Entretanto, un prodigio sin igual se estaba verificando en los bosques del monte Subasio... La práctica totalidad de los animales, las criaturas de Dios, atendía al discurso de Francisco: las aves del cielo, los rebaños de ovejas, las manadas de caballos, las jaurías de lobos, los conejillos del campo, las vacas y los bueyes de los apriscos, los ciervos de los bosques, los perros y los gatos de las ciudades, las abejas y las mariposas de los prados, los peces de los arroyos y lagunas... En definitiva, todas las naciones del reino animal se encontraban allí representadas. También los leprosos y los proscritos prestaban atención a Francisco; hasta acudieron el resto de los monjes de la Porciúncula y las demás hermanas de San Damiano. La Creación entera escuchaba al moribundo, derramando lágrimas de profunda emoción.

Después de tan desmedido esfuerzo, las energías le fallaron a Francisco y acabó transpuesto en el suelo. Sus acompañantes fueron en su ayuda. Se encontraba muy débil; había perdido una cantidad importante de la poca sangre que le quedaba. Cuando por último consiguieron reanimarle, miró fijamente a Doménico y le dijo con un hilo de voz:

–Regresa a Génova. Ahora todo queda en las manos del Señor.

Mientras tanto, la milagrosa asamblea de las criaturas de Dios se había ido disolviendo. El monte Subasio recobró su apariencia ordinaria. Doménico, al colmo de su emoción, se despidió de todos sus nuevos amigos.

«¡Qué grandeza de hombre ese Francisco!», pensaba en tanto que acometía el descenso por la ladera del monte. El sol ya calentaba en todo su vigor. Las flores repartían su alegría a lo largo y ancho de la campiña.

A su regreso a Génova, Doménico encontró a su mujer curada de la lepra y a sus hijas contentas y jubilosas. El milagro se había producido finalmente. A partir de entonces, la alegría de los justos reinó en la casa de Doménico Fabrici.
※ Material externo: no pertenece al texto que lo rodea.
(* ===== verification/_CoqProject ===== *)
-Q . S2P
Prelude.v
GoStrings.v
Json.v
Netip.v
Filepath.v
Uapi.v
Crypto.v
Configurer.v
WgDevice.v
ConfigurerSpec.v
Routes.v
RouteManager.v
SysOps.v
WgIface.v
KernelModule.v
Grpc.v
EngineData.v
SignalClient.v
SignalSched.v
MgmtClient.v
Helper.v
HelperSpec.v
MiniClient.v
MiniSpec.v
Command.v
CommandSpec.v
Rest.v
RestSpec.v
Engine.v
EnginePeers.v
EngineSpec.v
EngineLife.v
Connect.v
ConnectSpec.v
(* ===== verification/Prelude.v ===== *)
(** * Verification of the NetBird client

    This library models the client's Go code under [src/go] and proves what its
    parts promise. The client keeps a WireGuard interface in step with what a
    management server sends: the network map's peers become WireGuard peers and
    peer connections, its routes become kernel routes, and so on.

    ** The program's parts, and the files that model them

    - go/iface/configurer: the two back ends that configure WireGuard. [Uapi] holds
      the configuration text of the userspace device (usp.go): the writer and the
      three readers. [Configurer] holds both back ends, [Kernel] (kernel_unix.go)
      and [Usp] (usp.go), as implementations of one interface [cfgC]. [WgDevice] is
      an abstract WireGuard device; [ConfigurerSpec] proves that the userspace back
      end, which talks text to the device, implements operations on it.
    - go/iface, go/iface/wgaddr: [WgIface], the interface object in front of a
      configurer and a tunnel device.
    - go/iface/device: [KernelModule], the search for and loading of the kernel
      modules (kernel_module_linux.go) and the WireGuard link (wg_link_linux.go).
    - go/internal/routemanager: [RouteManager], which keeps a handler and a watcher
      per selected network (manager.go); [SysOps], which keeps the kernel's routing
      rules, tables and routes (systemops_linux.go, systemops.go). [Routes] holds
      the route data both use.
    - go/internal/engine.go: [EngineData], the messages and the pure conversions,
      with the signal message format of go/signal/client/client.go; [Engine], every
      method and goroutine; [EnginePeers], [EngineSpec] and [EngineLife], the
      theorems about them.
    - go/signal/client: [SignalClient], every method of the client (grpc.go), and
      [SignalSched], the goroutines around it: those that wait for the stream and
      the decryption worker (worker.go), as step relations. go/management/client:
      [MgmtClient], every method of the client (grpc.go). [Grpc] is what both use:
      contexts, connection states, status codes, retrying and sealing.
    - go/internal/connect.go: [Connect], the connection loop with the engines it
      makes, and [ConnectSpec], what holds when it ends.
    - go/cmd: [Command], the commands up, down and status, and [CommandSpec].
      go/management/client/rest: [Rest], every method of the API, and [RestSpec].
    - helper/, the process that receives updates for the C port: [Helper] (main.go,
      management.go) and [HelperSpec]. go/miniclient, a client of its own that works
      with the ip and wg tools: [MiniClient] and [MiniSpec]. [Crypto] holds the sealed
      messages of both (helper/crypto.go, go/miniclient/encryption).
    - [GoStrings], [Netip], [Filepath] and [Json] define what the code uses of Go's
      strings, strconv, hex, base64, net, netip, path/filepath and encoding/json
      packages, on strings of bytes.

    ** How code becomes definitions

    A Go function that only computes is a function. A method is a computation of the
    monad [M] of this file: it reads and writes its object's fields ([loc]), calls
    code outside the repository ([call], whose effect on the outside world is given
    by a [Handler]), and ends with a value, an error or a panic; an error undoes
    nothing. The calls are the constructors of one inductive type per component
    ([rmC], [sysC], [ifC], [engC], [sigC], [mgC], [conC], [cmdC], [helpC], [miniC], [restC], ...), and every call with its answer is recorded,
    so that theorems can speak of what was asked of the outside ([saw]). What a
    theorem needs of code outside the repository is a class: laws of the handler
    ([RoutingKernel], [IfaceClock], [PeerWorld], [UapiDevice], [SignalWorld],
    [ChanWorld], [MgmtWorld], [HelperWorld], [MiniWorld], [ModuleKernel]) or of pure functions ([WgTypes], [RouteLib], [EngLib],
    [MultiError], [NbNet], [NbVars], [GrpcLib], [Sealing], [NaclBox], [Proto], [CmdLib], [UrlLib], ...), each with an
    instance that runs ([Sample...] modules), on which the witnesses evaluate.
    [MapOrder] makes the iteration order of Go's maps arbitrary; [BackoffLib] makes
    [backoff.Retry] any function that follows its documentation ([attempts]): any
    number of attempts, between which the outside may change.

    A method that holds its object's mutex from start to end is one step; the
    goroutines the code starts are operations of their own. Where one object's
    methods run as part of another's they do so in place: the connection loop
    allocates engines ([cn_engines]) and runs the operations of [Engine] on them
    ([on_engine]), and what other goroutines do with the engine while the loop waits
    is what the wait answers ([others]). Logging is left out,
    except where its arguments call something. Integers are Z, with their
    wrap-around ([wrapu], [wraps]) written where they are cut or may overflow;
    machine ints are 64-bit. Only Linux builds are modelled ([GOOS]). The one loop
    that is bounded by a clock ([WgIface.wait_loop]) has fuel 51, which the proof of
    [Close_spec] shows to be enough. The loops that receive from a stream have the
    fuel their caller gives; [SignalWorld], [MgmtWorld] and [HelperWorld] bound what
    one stream delivers, and with that much fuel they never run out
    ([Receive_forwards], [Sync_delivers], [receive_follows]). The JSON reader's fuel
    is computed from the text's length, and is enough ([parse_fuel]). Every other recursion is structural or has fuel computed from
    its input's length.

    ** What the theorems show

    - The engine: a well-formed network map that is not outdated, applied without an
      error, leaves exactly its peers connected, as it describes them
      ([updateNetworkMap_in_step]); over all sequences of operations the serial never
      drops ([engine_invariant]); a start that fails and a stop have called [Close] of
      the interface that was made ([Start_starts_or_closes], without Rosenpass, and
      [Stop_stops]); the conversions of routes, DNS settings, checks, offers and rules
      field by field, on every branch.
    - The connection loop: however it ends, by a panic included, no engine it made
      has its interface open ([run_closes_interfaces]), and all the clients and
      contexts it opened are closed ([run_releases]).
    - The clients: [Sync] hands over exactly the updates the streams carry, in
      order, over all reconnections; the signal client forwards every message to its
      one worker, which handles them in order; sending and login retry exactly as
      they say; a sealed message is opened as it was sent; announcing a connection
      releases whoever waits for it, except for a wakeup lost between reading the
      status and asking for the channel ([WaitStreamConnected_lost_wakeup]).
    - The configurers: the configuration text reads back as the configuration, less
      [UpdateOnly] ([toWgUserspaceString_read_back]); device dumps are read as they are,
      less IPv6 endpoints ([parseStatus_dump]); and the operations made of a read and two
      writes are atomic operations of the abstract device.
    - Routing: classification of routes; which handlers are made, removed and kept
      ([updateSystemRoutes_spec]), one watcher per selected network; the setup's rules
      installed or their deletion tried, and no other rule touched; routes added and
      removed exactly.
    - The interface and modules: closing always ends; addresses round-trip; a module
      is loaded after its dependencies, and one reported as there is there
      ([tryToLoadModule_loaded]).
    - The command line: up calls the daemon in a fixed order and closes its
      connection ([runInDaemonMode_order]); what its three requests hold and when each is
      refused ([settings_agree]); which external addresses it takes
      ([validateNATExternalIPs_spec]). The REST client: one request per method, and what becomes of
      its answer ([rest_calls_spec]); whose account a client speaks for
      ([Impersonate_spec]).
    - The helper: its files follow the updates it receives ([receive_follows]), each
      replaced as a whole ([writeJSONAtomic_atomic]). The mini client: the commands it
      runs and where it stops ([Apply_spec]), the key it keeps ([runUp_keeps_private_key]), the file it
      reads back ([loadConfig_saveConfig]). Both open what the other seals.

    ** Not modelled

    The protobuf code, which is generated; the C port; the mocks; the registration of
    the command line's flags; what the mini client prints, but for its status; the
    helper's signal handling. Data races between a method and a field read outside the
    mutex are not modelled, but for the status that [WaitStreamConnected] reads. *)

From Stdlib Require Import ZArith Lia.
From stdpp Require Import base tactics list strings gmap fin_maps.

Declare Scope go_scope.
Delimit Scope go_scope with go.
#[global] Open Scope Z_scope.
#[global] Open Scope go_scope.
#[global] Arguments String.append !_ _ / : simpl nomatch.

(** An object the program reaches through a pointer or an interface value. *)
Notation ref := Z (only parsing).

(** ** Go's error values *)

(** An error value, as far as the program can tell two of them apart:
    [Sentinel] is a package-level variable compared by identity, [New] a fresh
    [errors.New] or [fmt.Errorf] value, [Wrap] an error formatted with [%w],
    [Opaque] one formatted with [%s] or [%v] (its cause is not unwrapped),
    [Errno] a [syscall.Errno], [Status] a gRPC status error, [Permanent] the
    backoff library's permanent error, [Multi] a [multierror.Error]. *)
Inductive error :=
  | Sentinel (name : string)
  | New (msg : string)
  | Wrap (msg : string) (inner : error)
  | Opaque (msg : string) (cause : error)
  | Errno (n : Z)
  | Status (code : Z) (msg : string)
  | Permanent (inner : error)
  | Multi (errs : list error).

(** [errors.Is err target] for a target that is a sentinel or an errno:
    compare, then unwrap. *)
Fixpoint errors_Is (err target : error) : bool :=
  match err with
  | Sentinel a => match target with Sentinel b => bool_decide (a = b) | _ => false end
  | Errno a => match target with Errno b => a =? b | _ => false end
  | Wrap _ e | Permanent e => errors_Is e target
  | Multi es => existsb (fun e => errors_Is e target) es
  | New _ | Opaque _ _ | Status _ _ => false
  end.

(** The project's [errors.FormatErrorOrNil] (package [client/errors], not in the
    repository): nil exactly when no error was appended to the multierror. *)
Class MultiError := {
  FormatErrorOrNil : list error -> option error;
  FormatErrorOrNil_nil : forall es, FormatErrorOrNil es = None <-> es = []
}.

(** ** Computations: state, effects, errors and panics *)

(** How a Go call ends: it returns a value, it returns a non-nil error, or it
    panics (nil dereference, index out of range). *)
Inductive outcome (A : Type) :=
  | Ok (a : A)
  | Err (e : error)
  | Panic (why : string).
Arguments Ok {A} a.
Arguments Err {A} e.
Arguments Panic {A} why.

(** A call to code outside the repository, with the answer it got. *)
Inductive event (C : Set -> Type) :=
  | Event {R : Set} (c : C R) (answer : R).
Arguments Event {C R} c answer.

(** The code outside the repository, seen through the calls [C] a component
    makes: how each call changes the world and what it answers. *)
Class Handler (C : Set -> Type) (W : Type) :=
  handle : forall {R : Set}, C R -> W -> R * W.

(** What a running component holds: its own fields [L], the outside world [W]
    and the calls it made so far, the latest first. *)
Record state (C : Set -> Type) (L W : Type) := mkState {
  loc : L;
  world : W;
  calls : list (event C)
}.
Arguments mkState {C L W} loc world calls.
Arguments loc {C L W} s.
Arguments world {C L W} s.
Arguments calls {C L W} s.

(** A Go function body: an error does not undo the state changes made before it. *)
Definition M (C : Set -> Type) (L W A : Type) : Type :=
  state C L W -> outcome A * state C L W.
Pocos meses después de los hechos referidos, Francisco, el pobrecillo de Asís, hizo ofrenda a Dios de la única posesión que le quedaba: su alma imperecedera.

La Naturaleza entera guardó luto durante mucho tiempo.

Aldea del Rey, 3 de junio de 2000

Por Julián Esteban Maestre Zapata (el jardinero de las nubes)



[1] Cf.  Mat. 10, 5-10; Mc. 6, 7-9; Lc. 9, 1-3. En estos pasajes bíblicos se inspiraba el modelo de vida franciscano.
[2] Cf.  Hch. 10, 25-26; Ap. 19,10. Es a Dios a quien únicamente se debe rendir culto.